Synopses & Reviews
Synopsis
BO/OKISH. a. from book.] Given to books.
--A Dictionary of the English Language by Samuel Johnson
Cathleen Schine's The Grammarians tells the story of Daphne and Laurel, word-obsessed twins bound together by their shared obsession, and also torn apart by it. One grows up to become a well-known language columnist, while the other becomes a poet--each poem an unlikely sampling of lines from a 1940s linguistics manual. Their once-united enthusiasm for words ruptures, and the twins find themselves divided by the long-standing descriptivist/prescriptivist debate about language. Daphne, the columnist, is devoted to preserving the dignity and formal elegance of traditional language; Laurel, the poet, is thrilled by the living, changing nature of English.
The girls are infatuated with the beauty, mischief, and occasional treachery of language. Every chapter opens with a definition from Samuel Johnson's dictionary; there are sibling battles over Fowler's; and the twinship finally explodes when the sisters battle, with fiery absurdity, for custody of their deceased father's copy of Merriam Webster's New International Dictionary, Second Edition.

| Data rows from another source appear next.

(** * The deal-update watcher of powergate (deals/module/dealwatcher)

    A shallow embedding of [dealwatcher.go]: the subscription registry
    ([Subscribe], [Unsubscribe]), the shutdown operation ([Close]) and the
    background goroutine started by [startDaemon], followed by the properties
    the specification states about them. *)

From stdpp Require Import gmap strings list fin_maps.

Open Scope Z_scope.

(** ** Data model *)

(** [cid.Cid] is a struct wrapping one string; equality is equality of that
    string and the zero value [cid.Undef] wraps the empty string. *)
Abbreviation Cid := string (only parsing).

Definition cid_Undef : Cid := EmptyString.

(** A value of type [chan<- struct{}]: either the nil channel or a reference
    to an allocated channel. [==] on channels is identity of the reference. *)
Inductive Chan : Type :=
| NilChan
| ChanRef (addr : nat).

#[global] Instance Chan_eq_dec : EqDecision Chan.
Proof. solve_decision. Defined.

(** The two sentinel errors of the package; a nil [error] is [None]. *)
Inductive error : Type :=
| ErrNotFound
| ErrActiveSubscription.

#[global] Instance error_eq_dec : EqDecision error.
Proof. solve_decision. Defined.

(** The field [subs map[cid.Cid][]chan<- struct{}] of [DealWatcher]. A key
    that is absent reads as the nil slice, which [slice_of] renders as the
    empty list. *)
Abbreviation registry := (gmap string (list Chan)) (only parsing).

Definition slice_of (o : option (list Chan)) : list Chan := default [] o.

(** ** Subscription registry *)

Module Registry.

(** The loop of [Subscribe]:
    [for _, ich := range dw.subs[proposalCid] { if ch == ich { return ... } }]. *)
Fixpoint already_subscribed (ch : Chan) (l : list Chan) : bool :=
  match l with
  | [] => false
  | ich :: rest => if decide (ch = ich) then true else already_subscribed ch rest
  end.

(** [Subscribe(ch, proposalCid)]: the registry after the call and the error
    returned.  The log line written on success is left out. *)
Definition Subscribe (ch : Chan) (proposalCid : Cid) (subs : registry)
  : registry * option error :=
  if already_subscribed ch (slice_of (subs !! proposalCid)) then
    (subs, Some ErrActiveSubscription)
  else
    (<[proposalCid := slice_of (subs !! proposalCid) ++ [ch]]> subs, None).
(** * viewrx: the prescription REST facade of [main.py]

    A shallow embedding of the four request handlers of [main.py]
    ([create_prescription], [get_prescriptions], [get_prescription],
    [delete_prescription]), of the pydantic models they use ([Medicine],
    [FormData], [PrescriptionResponse]) and of the request builder they hand
    to the store client.

    Python values that travel between the handlers and the store are JSON
    values; Python's unbounded [int] is [Z]; a [dict] is an association list
    in insertion order, read at the first binding of a key.  JSON numbers
    with a fraction do not occur in the models of [main.py] and are left out
    of [json]. *)

From Stdlib Require Import ZArith List String Bool Lia DecimalString.
Import ListNotations.
Local Open Scope string_scope.
Local Open Scope Z_scope.
Set Warnings "-register-all".

(** ** Values *)

Inductive json : Type :=
| JNull
| JBool (b : bool)
| JInt (n : Z)
| JStr (s : string)
| JList (items : list json)
| JDict (fields : list (string * json)).

Definition dict := list (string * json).

Fixpoint json_eqb (a b : json) {struct a} : bool :=
  match a, b with
  | JNull, JNull => true
  | JBool x, JBool y => Bool.eqb x y
  | JInt x, JInt y => Z.eqb x y
  | JStr x, JStr y => String.eqb x y
  | JList xs, JList ys =>
      (fix items (xs ys : list json) {struct xs} : bool :=
         match xs, ys with
         | [], [] => true
         | x :: xs', y :: ys' => json_eqb x y && items xs' ys'
         | _, _ => false
         end) xs ys
  | JDict xs, JDict ys =>
      (fix fields (xs ys : list (string * json)) {struct xs} : bool :=
         match xs, ys with
         | [], [] => true
         | (k, x) :: xs', (l, y) :: ys' =>
             String.eqb k l && json_eqb x y && fields xs' ys'
         | _, _ => false
         end) xs ys
  | _, _ => false
  end.

(** [d.get(key)]: the first binding of [key]. *)
Fixpoint dict_get (key : string) (d : dict) : option json :=
  match d with
  | [] => None
  | (k, v) :: rest => if String.eqb k key then Some v else dict_get key rest
  end.

(** [d[key] = value]: an existing key keeps its place, a new one goes last. *)
Fixpoint dict_set (key : string) (value : json) (d : dict) : dict :=
  match d with
  | [] => [(key, value)]
  | (k, v) :: rest =>
      if String.eqb k key then (k, value) :: rest
      else (k, v) :: dict_set key value rest
  end.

In their debates about language, alternately playful and fervent, Daphne and Laurel come to define themselves, too. The Grammarians is not only a story of the delights and tolls of intimacy; it is also a celebration of the unity, and joyful comedy, of language and life.
Synopsis
An enchanting, comic love letter to sibling rivalry and the English language.
From the author compared to Norah Ephron and Nancy Mitford, not to mention Jane Austen, comes a new novel celebrating the beauty, mischief, and occasional treachery of language.
The Grammarians are Laurel and Daphne Wolfe, identical, inseparable redheaded twins who share an obsession with words. They speak a secret "twin" tongue of their own as toddlers; as adults making their way in 1980s Manhattan, their verbal infatuation continues, but this love, which has always bound them together, begins instead to push them apart. Daphne, copy editor and grammar columnist, devotes herself to preserving the dignity and elegance of Standard English. Laurel, who gives up teaching kindergarten to write poetry, is drawn, instead, to the polymorphous, chameleon nature of the written and spoken word. Their fraying twinship finally shreds completely when the sisters go to war, absurdly but passionately, over custody of their most prized family heirloom: Merriam Webster's New International Dictionary, Second Edition.
Cathleen Schine has written a playful and joyful celebration of the interplay of language and life. A dazzling comedy of sisterly and linguistic manners, a revelation of the delights and stresses of intimacy, The Grammarians is the work of one of our great comic novelists at her very best.